→ **Instructions to follow**: Restate word for word the lines of the data below, from the first through the one that has "Raise (mkExc ArithmeticError".

Stored data
----
(** The true division of a non-negative integer by a positive one:
    [OverflowError] from the threshold on, and below it the nearest
    binary64, ties going to the even significand. *)
Lemma int_true_divide_spec (v p : Z) :
  0 <= v -> 0 < p ->
  (overflow_threshold * p <= v /\
   int_true_divide v p
   = Raise (mkExc ArithmeticError
                  "integer division result too large for a float"))
  \/
  (v < overflow_threshold * p /\
   exists f,
     int_true_divide v p = Return f /\
     f_neg f = false /\ binary64 f /\ normal_form f /\
     nearest_ties_to_even f v p).
Proof.
  intros Hv Hp.
  destruct overflow_threshold_facts as (Hthr & Hthr0 & Hthr_lo & Hthr_hi).
  unfold int_true_divide.
  destruct (Z.eqb_spec p 0); [lia|].
  destruct (Z.ltb_spec v 0); [lia|]. destruct (Z.ltb_spec p 0); [lia|].
  cbn [xorb]. rewrite (Z.abs_eq v), (Z.abs_eq p) by lia.
  destruct (Z.eqb_spec v 0) as [->|Hv0].
  { right. split; [nia|]. eexists. split; [reflexivity|].
    cbn [f_neg f_mant f_exp]. unfold binary64, normal_form.
    cbn [f_neg f_mant f_exp].
    split; [reflexivity|]. split; [split; [split; [lia|reflexivity]|lia]|].
    split.
    - right; right; reflexivity.
    - apply (rounding_is_nearest 0 p (-1074));
        [lia|lia|lia|left; reflexivity|reflexivity| |intros _; reflexivity].
      cbn [f_neg f_mant f_exp].
      rewrite Z.mul_0_l, round_half_even_div_small; [reflexivity|lia|].
      rewrite (Z.max_r (-1074) 0), Z.pow_0_r by lia. lia. }
  destruct (bit_length_spec v ltac:(lia)) as (Hbv & Hvlo & Hvhi).
  destruct (bit_length_spec p Hp) as (Hbp & Hplo & Hphi).
  set (bv := bit_length v) in *. set (bp := bit_length p) in *.
  clearbody bv bp.
  (* 2^(diff-1) < x / y < 2^(diff+1), from the bit lengths *)
  assert (HA : v * 2 ^ (bp - 1) < p * 2 ^ bv).
  { pose proof (pow2_pos (bp - 1) ltac:(lia)).
    pose proof (pow2_pos bv ltac:(lia)). nia. }
  assert (HB : p * 2 ^ (bv - 1) <= v * 2 ^ bp).
  { pose proof (pow2_pos (bv - 1) ltac:(lia)).
    pose proof (pow2_pos bp ltac:(lia)). nia. }
  destruct (Z.gtb_spec (bv - bp) 1024) as [Hover|Hnover].
  { left. split; [|reflexivity].
    assert (p * 2 ^ 1024 <= v * 2 ^ 0)
      by (apply (pow2_cross_le v p bp (bv - 1)); lia).
    rewrite Z.pow_0_r in *. nia. }
  destruct (Z.ltb_spec (bv - bp) (-1075)) as [Hunder|Hnounder].
  { assert (Hsmall : v * 2 ^ 1075 < p * 2 ^ 0)
      by (apply (pow2_cross_lt v p (bp - 1) bv); lia).
    rewrite Z.pow_0_r, Z.mul_1_r in Hsmall.
    assert (H1075 : 2 ^ 1075 = 2 * 2 ^ 1074) by (vm_compute; reflexivity).
    assert (H1074 : 0 < 2 ^ 1074) by (apply pow2_pos; lia).
    right. split; [nia|]. eexists. split; [reflexivity|].
    unfold binary64, normal_form. cbn [f_neg f_mant f_exp].
    split; [reflexivity|]. split; [split; [split; [lia|reflexivity]|lia]|].
    split.
    - right; right; reflexivity.
    - apply (rounding_is_nearest v p (-1074));
        [lia|lia|lia|left; reflexivity|reflexivity| |intros _; reflexivity].
      cbn [f_neg f_mant f_exp].
      rewrite Z.mul_0_l, round_half_even_div_small; [reflexivity| |].
      + change (- -1074) with 1074. rewrite (Z.max_l 1074 0) by lia. nia.
      + change (- -1074) with 1074.
        rewrite (Z.max_l 1074 0), (Z.max_r (-1074) 0), Z.pow_0_r by lia.
        nia. }
  set (diff := bv - bp) in *.
  set (lead := if scale_den p diff <=? scale_num v diff then diff else diff - 1).
  assert (Hlead : diff - 1 <= lead <= diff /\
                  (exists c d, 0 <= c /\ 0 <= d /\ d - c = lead + 1 /\
                               v * 2 ^ c < p * 2 ^ d) /\
                  (exists c d, 0 <= c /\ 0 <= d /\ d - c = lead /\
                               p * 2 ^ d <= v * 2 ^ c)).
  { unfold lead. destruct (Z.leb_spec (scale_den p diff) (scale_num v diff))
      as [Hge|Hlt].
    - split_conj; [lia|lia| |].
      + exists (bp - 1), bv. split_conj; try lia; exact HA.
      + rewrite scale_den_eq, scale_num_eq in Hge.
        exists (Z.max (- diff) 0), (Z.max diff 0). split_conj; try lia.
    - split_conj; [lia|lia| |].
      + rewrite scale_den_eq, scale_num_eq in Hlt.
        exists (Z.max (- diff) 0), (Z.max diff 0). split_conj; try lia.
      + exists bp, (bv - 1). split_conj; try lia; exact HB. }
  destruct Hlead as (Hlead & (c & d & Hc & Hd & Hdc & Hcd)
                     & (c' & d' & Hc' & Hd' & Hdc' & Hcd')).
  clearbody lead.
  set (e := Z.max (lead - 52) (-1074)).
  assert (He : lead - 52 <= e /\ -1074 <= e /\ (e = -1074 \/ e = lead - 52))
    by (unfold e; lia).
  clearbody e.
  rewrite (scale_num_eq v e), (scale_den_eq p e).
  assert (Hab : 0 <= Z.max (- e) 0 /\ 0 <= Z.max e 0 /\
                Z.max e 0 - Z.max (- e) 0 = e) by lia.
  pose proof (pow2_pos (Z.max (- e) 0) ltac:(lia)) as Hpa.
  pose proof (pow2_pos (Z.max e 0) ltac:(lia)) as Hpb.
  assert (HN : 0 <= v * 2 ^ Z.max (- e) 0) by nia.
  assert (HD : 0 < p * 2 ^ Z.max e 0) by nia.
  destruct (round_half_even_div_spec _ _ HN HD) as (Hm0 & _ & Hupper).
  assert (Hm53 : round_half_even_div (v * 2 ^ Z.max (- e) 0)
                                     (p * 2 ^ Z.max e 0) <= 2 ^ 53).
  { apply Hupper.
    replace (2 ^ 53 * (p * 2 ^ Z.max e 0)) with (p * 2 ^ (Z.max e 0 + 53))
      by (rewrite Z.pow_add_r by lia; ring).
    apply (pow2_cross_lt v p c d); lia. }
  (* the quotient is at least 2^52 units, unless it is subnormal *)
  assert (Hlow : e = -1074 \/
                 2 ^ 52 * (p * 2 ^ Z.max e 0) <= v * 2 ^ Z.max (- e) 0).
  { destruct (Z.eq_dec e (-1074)) as [|Hne]; [now left|right].
    replace (2 ^ 52 * (p * 2 ^ Z.max e 0)) with (p * 2 ^ (Z.max e 0 + 52))
      by (rewrite Z.pow_add_r by lia; ring).
    apply (pow2_cross_le v p c' d'); lia. }
  pose proof (round_half_even_div_ge_even (v * 2 ^ Z.max (- e) 0)
                (p * 2 ^ Z.max e 0) (2 ^ 53) HN HD eq_refl) as H53.
  pose proof (round_half_even_div_ge_even (v * 2 ^ Z.max (- e) 0)
                (p * 2 ^ Z.max e 0) (2 ^ 52) HN HD eq_refl) as H52.
  assert (Hnear : forall f,
            f_neg f = false ->
            f_mant f * 2 ^ (f_exp f + 1074)
            = round_half_even_div (v * 2 ^ Z.max (- e) 0)
                                  (p * 2 ^ Z.max e 0) * 2 ^ (e + 1074) ->
            (Z.even (round_half_even_div (v * 2 ^ Z.max (- e) 0)
                                         (p * 2 ^ Z.max e 0)) = true ->
             Z.even (f_mant f) = true) ->
            nearest_ties_to_even f v p).
  { intros f. apply rounding_is_nearest; lia. }
  change (2 * 2 ^ 53 - 1) with (2 ^ 54 - 1) in H53.
  change (2 * 2 ^ 52 - 1) with (2 ^ 53 - 1) in H52.
  assert (HT : 0 < 2 ^ 54 - 1) by (vm_compute; reflexivity).
  assert (HT52 : 0 < 2 ^ 52) by (vm_compute; reflexivity).
  assert (H5352 : 2 ^ 53 = 2 * 2 ^ 52) by (vm_compute; reflexivity).
  assert (H971 : 2 ^ 971 = 2 * 2 ^ 970) by (vm_compute; reflexivity).
  assert (HC : 0 < 2 ^ 970) by (apply pow2_pos; lia).
  set (m0 := round_half_even_div (v * 2 ^ Z.max (- e) 0)
                                 (p * 2 ^ Z.max e 0)) in *.
  clearbody m0.
  (* below the threshold when the rounded significand stays below 2^53
     and the exponent is at most 971 *)
  assert (Hbelow : e <= 971 -> m0 < 2 ^ 53 -> v < overflow_threshold * p).
  { intros He971 Hm.
    assert (Hlt : 2 * (v * 2 ^ Z.max (- e) 0)
                  < (2 ^ 54 - 1) * (p * 2 ^ Z.max e 0)) by lia.
    rewrite Hthr.
    destruct (Z.le_gt_cases 0 e) as [Hpos|Hneg].
    - rewrite (Z.max_l e 0), (Z.max_r (- e) 0), Z.pow_0_r, Z.mul_1_r in Hlt
        by lia.
      assert (2 ^ e <= 2 ^ 971) by (apply Z.pow_le_mono_r; lia).
      rewrite H971 in *.
      set (T := 2 ^ 54 - 1) in *. set (C := 2 ^ 970) in *.
      set (X := 2 ^ e) in *. clearbody T C X.
      assert (T * (p * X) <= T * (p * (2 * C))).
      { apply Z.mul_le_mono_nonneg_l; [lia|].
        apply Z.mul_le_mono_nonneg_l; lia. }
      lia.
    - rewrite (Z.max_r e 0), (Z.max_l (- e) 0), Z.pow_0_r, Z.mul_1_r in Hlt
        by lia.
      pose proof (pow2_pos (- e) ltac:(lia)).
      set (T := 2 ^ 54 - 1) in *. set (C := 2 ^ 970) in *.
      set (X := 2 ^ (- e)) in *. clearbody T C X.
      assert (v <= v * X) by nia.
      assert (T * p <= T * C * p) by nia.
      lia. }
  destruct (Z.eqb_spec m0 (2 ^ 53)) as [Hm|Hne].
  - destruct (Z.gtb_spec (e + 1) 971) as [Hbig|Hfit].
    + left. split; [|reflexivity].
      assert (Hge : (2 ^ 54 - 1) * (p * 2 ^ Z.max e 0)
                    <= 2 * (v * 2 ^ Z.max (- e) 0)) by (apply H53; lia).
      rewrite (Z.max_l e 0), (Z.max_r (- e) 0), Z.pow_0_r, Z.mul_1_r in Hge
        by lia.
      assert (2 ^ 971 <= 2 ^ e) by (apply Z.pow_le_mono_r; lia).
      rewrite Hthr. rewrite H971 in *.
      set (T := 2 ^ 54 - 1) in *. set (C := 2 ^ 970) in *.
      set (X := 2 ^ e) in *. clearbody T C X.
      assert (T * (p * (2 * C)) <= T * (p * X)).
      { apply Z.mul_le_mono_nonneg_l; [lia|].
        apply Z.mul_le_mono_nonneg_l; lia. }
      lia.
    + right. split.
      * assert (v * 2 ^ 0 < p * 2 ^ 1023)
          by (apply (pow2_cross_lt v p c d); lia).
        rewrite Z.pow_0_r in *. nia.
      * eexists. split; [reflexivity|].
        unfold binary64, normal_form. cbn [f_neg f_mant f_exp].
        split; [reflexivity|]. split; [lia|]. split; [left; lia|].
        apply Hnear; cbn [f_neg f_mant f_exp].
        -- reflexivity.
        -- rewrite Hm.
           replace (e + 1 + 1074) with (1 + (e + 1074)) by lia.
           rewrite Z.pow_add_r by lia. rewrite H5352.
           change (2 ^ 1) with 2. ring.
        -- intros _. reflexivity.
  - destruct (Z.gtb_spec e 971) as [Hbig|Hfit].
    + left. split; [|reflexivity].
      assert (p * 2 ^ 1024 <= v * 2 ^ 0)
        by (apply (pow2_cross_le v p c' d'); lia).
      rewrite Z.pow_0_r in *. nia.
    + right. split; [apply Hbelow; lia|].
      eexists. split; [reflexivity|].
      unfold binary64, normal_form. cbn [f_neg f_mant f_exp].
      split; [reflexivity|]. split; [lia|]. split.
      * destruct Hlow as [->|Hlow]; [right; left; reflexivity|].
        left. apply H52. lia.
      * apply Hnear; cbn [f_neg f_mant f_exp]; auto.
Qed.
----
→ **Answer for the task**:
(** The true division of a non-negative integer by a positive one:
    [OverflowError] from the threshold on, and below it the nearest
    binary64, ties going to the even significand. *)
Lemma int_true_divide_spec (v p : Z) :
  0 <= v -> 0 < p ->
  (overflow_threshold * p <= v /\
   int_true_divide v p
   = Raise (mkExc ArithmeticError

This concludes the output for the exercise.